We see children struggling to learn within our school systems each and every day. Learning disabilities are extremely common and in fact according to the National Center for Learning Disabilities, one in every five children are affected. These children are more likely to fall behind causing them to repeat a grade, get in trouble at school/with the law, and eventually they could drop out making it difficult to pursue a career as an adult. How this is prevented is simple, but first you must understand what a learning disability truly is.
The Learning Disabilities Association of America defines a learning disability as a neurological disorder that comes in many different forms. The forms include dyscalculia, dysgraphia, and dyslexia. Dyscalculia affects the way the brain processes numbers and math facts. Dysgraphia affects a person’s handwriting and fine motor skills. The most well-known is Dyslexia, and this affects reading and language-based processing skills. Kids can be ashamed and carry this disability with them into adulthood. Some may never disclose their disability with close friends or even their significant other. But, what people don’t realize is these kids are just as smart as their peers! Looking for the early signs and identifying the problem(s) will help significantly with your child’s early development skills and reaching their full potential.
Looking for the signs
It can be very challenging to identify if your child truly has a learning disability or not. Pay close attention to the little warning signs when you start introducing them to the first stages of school (informational learning, i.e. memorization). There are different ways to pinpoint if your child has a problem.
- Difficulty connecting sounds & letters or pronouncing words
- Problems with counting
- Difficulties using crayons/paint
- Trouble being understood by strangers
- Difficulty with dressing themselves
- Can’t speak in full sentences
- Continuously forgets newly learned information
- Trouble holding pencil/writing
- Problems following directions & routines
- Can’t play age appropriate games
Now that you have identified the signs it is time for you to take the next steps for your child or loved one to live up to their full potential!
The first step after you have a suspicion that your child is struggling it is time to seek professional help and have an evaluation done. There are plenty of resources for you to take action. The easiest would be to see your pediatrician to meet with them and discuss your concerns. You could also contact the school your child is attending and let them know you would like to have your child evaluated or to keep them updated with the evaluation process.

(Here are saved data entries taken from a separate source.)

(** *** get_successful_patterns *)

(** [jsonb_build_object('notes', .., 'topics', .., 'sentiment', ..)] *)
Module Example.
Record t := mk {
  notes : string;
  topics : list string;
  sentiment : string
}.
End Example.

Record SalesPattern := mkSalesPattern {
  pattern_type : string;
  frequency : Z;
  avg_success_rate : Q;
  example_interactions : list Example.t
}.

(** A row of the CTE [successful_interactions]. *)
Module SuccessfulInteraction.
Record t := mk {
  type : string;
  notes : string;
  topics : list string;
  sentiment : string;
  outcome : string;
  frequency : Z;
  success_rate : option Q
}.
End SuccessfulInteraction.

(** A row of the outer SELECT. *)
Module PatternRow.
Record t := mk {
  pattern_type : string;
  frequency : Z;
  avg_success_rate : option Q;
  example_interactions : list Example.t
}.
End PatternRow.

Definition interaction_key : Type :=
  string * string * list string * string * string.

Definition interaction_key_eq_dec
  : forall x y : interaction_key, {x = y} + {x <> y} :=
  pair_eq_dec
    (pair_eq_dec
       (pair_eq_dec (pair_eq_dec string_dec string_dec) topics_eq_dec)
       string_dec)
    string_dec.

(** [FROM interactions i JOIN opportunities o ON i.customer_id =
    o.customer_id JOIN customers c ON i.customer_id = c.id
    WHERE c.industry = $1 AND i.created_at >= $2] *)
Definition industry_interactions (db : DB) (industry : string)
           (cutoff_date : datetime)
  : list (Interaction.t * Opportunity.t * Customer.t) :=
  filter
    (fun r => let '(i, o, c) := r in
              String.eqb (Customer.industry c) industry
              && (cutoff_date <=? Interaction.created_at i)%Z)
    (JOIN (fun io c => N.eqb (Interaction.customer_id (fst io)) (Customer.id c))
       (JOIN (fun i o => N.eqb (Interaction.customer_id i)
                               (Opportunity.customer_id o))
          (interactions db) (opportunities db))
       (customers db)).

(** [GROUP BY i.type, i.notes, i.topics, i.sentiment, o.status] *)
Definition group_key (r : Interaction.t * Opportunity.t * Customer.t)
  : interaction_key :=
  let '(i, o, _) := r in
  (Interaction.type i, Interaction.notes i, Interaction.topics i,
   Interaction.sentiment i, Opportunity.status o).

Definition interaction_group
           (g : interaction_key
                * list (Interaction.t * Opportunity.t * Customer.t))
  : SuccessfulInteraction.t :=
  let '(type, notes, topics, sentiment, status, rows) := g in
  SuccessfulInteraction.mk type notes topics sentiment status
    (COUNT rows)
    (AVG (map (fun r => won_indicator (Opportunity.status (snd (fst r))))
              rows)).

(** [HAVING AVG(..) >= $3]; a NULL average does not pass. *)
Definition rate_at_least (min_success_rate : Q)
           (r : SuccessfulInteraction.t) : bool :=
  match SuccessfulInteraction.success_rate r with
  | Some rate => Qle_bool min_success_rate rate
  | None => false
  end.

Definition successful_interactions (db : DB) (industry : string)
           (cutoff_date : datetime) (min_success_rate : Q)
  : list SuccessfulInteraction.t :=
  filter (rate_at_least min_success_rate)
    (map interaction_group
       (GROUP_BY interaction_key_eq_dec group_key
          (industry_interactions db industry cutoff_date))).

Definition to_example (r : SuccessfulInteraction.t) : Example.t :=
  Example.mk (SuccessfulInteraction.notes r)
             (SuccessfulInteraction.topics r)
             (SuccessfulInteraction.sentiment r).

(** [SELECT type, COUNT( * ), AVG(success_rate), ARRAY_AGG(..)
     FROM successful_interactions GROUP BY type] *)
Definition pattern_group (g : string * list SuccessfulInteraction.t)
  : PatternRow.t :=
  PatternRow.mk (fst g)
    (COUNT (snd g))
    (AVG (omit_nulls (map SuccessfulInteraction.success_rate (snd g))))
    (map to_example (snd g)).

(** The whole query.  In [ORDER BY frequency DESC] the name is the output
    column of the outer SELECT. *)
Definition successful_patterns_query (db : DB) (industry : string)
           (cutoff_date : datetime) (min_success_rate : Q)
  : list PatternRow.t :=
  ORDER_BY_DESC
    (fun p1 p2 => (PatternRow.frequency p1 <? PatternRow.frequency p2)%Z)
    (map pattern_group
       (GROUP_BY string_dec SuccessfulInteraction.type
          (successful_interactions db industry cutoff_date
             min_success_rate))).

(** [SalesPattern( **pattern )]: [avg_success_rate] is a required float. *)
Definition to_SalesPattern (p : PatternRow.t) : result SalesPattern :=
  match PatternRow.avg_success_rate p with
  | Some rate =>
      Ok (mkSalesPattern (PatternRow.pattern_type p)
            (PatternRow.frequency p) rate
            (PatternRow.example_interactions p))
  | None => Raise (ValidationError "avg_success_rate: none is not an allowed value")
  end.

Definition get_successful_patterns (db : DB) (now : datetime)
           (industry : string)
           (min_success_rate : option Q) (days : option Z)
  : result (list SalesPattern) :=
  (min_success_rate <- Query (6 # 10)%Q valid_rate min_success_rate ;;
   days <- Query 90%Z valid_days days ;;
   try_except_500
     (let cutoff_date := (now - timedelta days)%Z in
      let patterns :=
        successful_patterns_query db industry cutoff_date min_success_rate in
      mapM to_SalesPattern patterns))%py.

(** *** get_objection_handling *)

(** [jsonb_build_object('response', .., 'next_steps', .., 'sentiment', ..)] *)
Module Response.
Record t := mk {
  response : string;
  next_steps : option string;
  sentiment : string
}.
End Response.

Record ObjectionResponse := mkObjectionResponse {
  objection_type : string;
  successful_responses : list Response.t;
  success_rate : Q;
  recommended_approach : string
}.

(** A row of the CTE [objection_responses]. *)
Module ObjectionGroup.
Record t := mk {
  notes : string;
  next_steps : option string;
  sentiment : string;
  outcome : string;
  frequency : Z
}.
End ObjectionGroup.

(** The row of the outer SELECT; its aggregates are NULL over no row. *)
Module ObjectionRow.
Record t := mk {
  objection_type : string;
  successful_responses : option (list Response.t);
  success_rate : option Q;
  recommended_approach : option string
}.
End ObjectionRow.

Definition is_won (status : string) : bool := String.eqb status "won".
Definition is_closed (status : string) : bool :=
  String.eqb status "won" || String.eqb status "lost".

(** [FROM interactions i JOIN opportunities o ON i.customer_id =
    o.customer_id WHERE $1 = ANY(i.topics) AND o.status IN ('won', 'lost')] *)
Definition objection_interactions (db : DB) (objection_type : string)
  : list (Interaction.t * Opportunity.t) :=
  filter
    (fun r => existsb (String.eqb objection_type) (Interaction.topics (fst r))
              && is_closed (Opportunity.status (snd r)))
    (JOIN (fun i o => N.eqb (Interaction.customer_id i)
                            (Opportunity.customer_id o))
       (interactions db) (opportunities db)).

Definition objection_key : Type :=
  string * option string * string * string.

Definition objection_key_eq_dec
  : forall x y : objection_key, {x = y} + {x <> y} :=
  pair_eq_dec
    (pair_eq_dec (pair_eq_dec string_dec (option_eq_dec string_dec))
                 string_dec)
    string_dec.

(** [GROUP BY i.notes, i.next_steps, i.sentiment, o.status] *)
Definition objection_group_key (r : Interaction.t * Opportunity.t)
  : objection_key :=
  (Interaction.notes (fst r), Interaction.next_steps (fst r),
   Interaction.sentiment (fst r), Opportunity.status (snd r)).

Definition objection_group
           (g : objection_key * list (Interaction.t * Opportunity.t))
  : ObjectionGroup.t :=
  let '(notes, next_steps, sentiment, status, rows) := g in
  ObjectionGroup.mk notes next_steps sentiment status (COUNT rows).

Definition objection_responses (db : DB) (objection_type : string)
  : list ObjectionGroup.t :=
  map objection_group
    (GROUP_BY objection_key_eq_dec objection_group_key
       (objection_interactions db objection_type)).

Definition to_response (g : ObjectionGroup.t) : Response.t :=
  Response.mk (ObjectionGroup.notes g) (ObjectionGroup.next_steps g)
              (ObjectionGroup.sentiment g).

(** [jsonb_agg(..)]: NULL over no row. *)
Definition jsonb_agg {A} (l : list A) : option (list A) :=
  match l with
  | [] => None
  | _ :: _ => Some l
  end.

(** The outer SELECT has aggregates and no GROUP BY: it yields one row
    whatever the CTE holds. *)
Definition objection_query (db : DB) (objection_type : string)
  : list ObjectionRow.t :=
  let groups := objection_responses db objection_type in
  let won := filter (fun g => is_won (ObjectionGroup.outcome g)) groups in
  [ ObjectionRow.mk objection_type
      (jsonb_agg (map to_response won))
      (AVG (map (fun g => won_indicator (ObjectionGroup.outcome g)) groups))
      (MODE (map ObjectionGroup.notes won)) ].

(** [pool.fetchrow]: the first row, [None] when there is none. *)
Definition fetchrow {A} (rows : list A) : option A := hd_error rows.

(** [ObjectionResponse( **dict(responses) )]: the three computed fields
    are required and not optional. *)
Definition to_ObjectionResponse (r : ObjectionRow.t)
  : result ObjectionResponse :=
  match ObjectionRow.successful_responses r,
        ObjectionRow.success_rate r,
        ObjectionRow.recommended_approach r with
  | Some responses, Some rate, Some approach =>
      Ok (mkObjectionResponse (ObjectionRow.objection_type r)
            responses rate approach)
  | _, _, _ => Raise (ValidationError "none is not an allowed value")
  end.

Definition get_objection_handling (db : DB) (objection_type : string)
  : result ObjectionResponse :=
  try_except_500
    (match fetchrow (objection_query db objection_type) with
     | None =>
         Raise (HTTPException 404
                  ("No data found for objection type: " ++ objection_type))
     | Some responses => to_ObjectionResponse responses
     end).

(** *** analyze_competitor_mentions *)

(** [jsonb_build_object('content', .., 'sentiment', .., 'date', ..)] *)
Module Mention.
Record t := mk {
  content : string;
  sentiment : string;
  date : datetime
}.
End Mention.

Record CompetitorMention := mkCompetitorMention {
  competitor_name : string;
  mention_count : Z;
  context : list Mention.t;
  sentiment_distribution : list (string * Q)
}.

(** The select list of the statement:
    [competitor_name, COUNT( * ) as mention_count,
     jsonb_agg(jsonb_build_object('content', content,
       'sentiment', sentiment, 'date', created_at)) as context,
     jsonb_object_agg(sentiment, ROUND(COUNT( * ) * 100.0
       / SUM(COUNT( * )) OVER (PARTITION BY competitor_name), 2))
       as sentiment_distribution],
    each expression with its name. *)
Definition competitor_select_list : list (expr * string) :=
  [(Column "competitor_name", "competitor_name");
   (Aggregate "COUNT" [Literal "*"], "mention_count");
   (Aggregate "jsonb_agg"
      [Call "jsonb_build_object"
         [Literal "'content'"; Column "content";
          Literal "'sentiment'"; Column "sentiment";
          Literal "'date'"; Column "created_at"]],
    "context");
   (Aggregate "jsonb_object_agg"
      [Column "sentiment";
       Call "ROUND"
         [Binary "/"
            (Binary "*" (Aggregate "COUNT" [Literal "*"]) (Literal "100.0"))
            (WindowCall "SUM" [Aggregate "COUNT" [Literal "*"]]
               [Column "competitor_name"]);
          Literal "2"]],
    "sentiment_distribution")]%string.

Definition valid_mentions (n : Z) : bool := (1 <=? n)%Z.

Section Competitors.
(** The rows the store gives for a statement it accepts, as the endpoint
    reads them.  No meaning is given here to a statement that the server
    refuses. *)
Variable rows_of : DB -> UUID -> datetime -> Z -> list CompetitorMention.

(** [pool.fetch("WITH competitor_mentions AS (..) SELECT .. FROM
    competitor_mentions GROUP BY competitor_name HAVING COUNT( * ) >= $3
    ORDER BY mention_count DESC", customer_id, cutoff_date, min_mentions)]:
    the server analyses the statement before it runs it. *)
Definition competitor_query (db : DB) (customer_id : UUID)
           (cutoff_date : datetime) (min_mentions : Z)
  : result (list CompetitorMention) :=
  if forallb (fun column => accepted (fst column)) competitor_select_list
  then Ok (rows_of db customer_id cutoff_date min_mentions)
  else Raise (PostgresError
                "aggregate function calls cannot contain window function calls").

Definition analyze_competitor_mentions (db : DB) (now : datetime)
           (customer_id : UUID) (days : option Z) (min_mentions : option Z)
  : result (list CompetitorMention) :=
  (days <- Query 90%Z valid_days days ;;
   min_mentions <- Query 2%Z valid_mentions min_mentions ;;
   try_except_500
     (let cutoff_date := (now - timedelta days)%Z in
      competitor_analysis <-
        competitor_query db customer_id cutoff_date min_mentions ;;
      Ok competitor_analysis))%py.

End Competitors.

(** *** get_sales_suggestions *)

(** [jsonb_build_object('type', i.type, 'sentiment', i.sentiment,
    'topics', i.topics)]; the values are null where the LEFT JOIN found
    no interaction. *)
Module RecentInteraction.
Record t := mk {
  type : option string;
  sentiment : option string;
  topics : option (list string)
}.
End RecentInteraction.

(** [jsonb_build_object('status', .., 'value', .., 'next_steps', ..)] *)
Module Deal.
Record t := mk {
  status : string;
  value : Q;
  next_steps : option string
}.
End Deal.

(** The row of the query, as far as the endpoint reads it. *)
Module OpportunityContext.
Record t := mk {
  value : Q;
  industry : string;
  size : string;
  recent_interactions : list RecentInteraction.t;
  similar_successful_deals : option (list Deal.t)
}.
End OpportunityContext.

Record Suggestions := mkSuggestions {
  next_steps : list string;
  talking_points : list string;
  risk_factors : list string;
  recommended_content : list string
}.

Definition recent_interaction_eq_dec
  : forall x y : RecentInteraction.t, {x = y} + {x <> y}.
Proof.
  decide equality;
    auto using option_eq_dec, string_dec, topics_eq_dec.
Defined.
(** * Deterministic level builder ([buildLevel]): a shallow embedding

    The builder turns object detections into a playable scene: candidate
    extraction, ground synthesis, de-duplication, reachability repair,
    entity placement and scene assembly.  The platform factory
    ([createPlatforms]) turns the platform objects of a scene into the
    zones and tiles of the game world.

    Modelling conventions.
    - A JavaScript [number] is modelled as an exact rational ([Q]) in the
      statements about all inputs; the rounding of binary64 operations is
      outside that model.  Where such a statement names a number that the
      program computes, it does so through the code's own expression (for
      instance [y - ENTITY_OFFSET_Y]), not through the decimal value of
      that expression.  Computed numbers are compared with [Qeq] ([==]);
      Leibniz equality is used only where a value is passed on unchanged
      or is the code's expression itself.
    - What the builder returns for a given input, digit by digit, is
      computed in module [Double], which repeats the builder over IEEE 754
      binary64 numbers.
    - Objects that the source compares with [===] (the [bounds] records of
      platform candidates) carry their identity: a [Located] value is a
      pair of an allocation name ([Ref]) and the record stored there.
    - [Array.prototype.sort] is stable; it is modelled by a stable
      insertion sort driven by the same comparator.
    - Reading [.bounds] of [undefined] throws; [buildLevel] therefore
      returns an [option], and totality is a theorem. *)

From Stdlib Require Import PrimFloat.
From Stdlib Require Import String Ascii DecimalString DecimalNat.
From Stdlib Require Import List Bool Arith ZArith QArith Qminmax Qabs Qround.
From Stdlib Require Import Lqa Lia Permutation Sorted.
Import ListNotations.

#[local] Set Warnings "-inexact-float".

Open Scope Q_scope.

Most likely, they will have noticed the signs or will recommend you to someone you should see for the professional evaluation. After they evaluate your child’s basic skills, they will go over their results and tell you if your child should need to receive special education services or additional help. If this is the case they will go over a learning plan based on where the help is most needed. Most schools accommodate to the specific learning plan for any child with a disability or already have a plan set for different types of disabilities. During this process, your child could become very self-conscious or embarrassed. This is normal and happens quite often, that is why as a parent it is important for you to help continuously build up their self-esteem. Some easy ways to do this are by pointing out things your child is good at and praising them for that specific attribute. Also, getting them involved in activities they know they do very well at! This will help develop their self-worth and determination to keep striving to succeed even with the extra difficulties.
Living with a learning disability can be difficult for all parties. Remember, this does not make someone less than anyone else and with your help, love, and support your child will strive to be the absolute best at anything they put their mind to!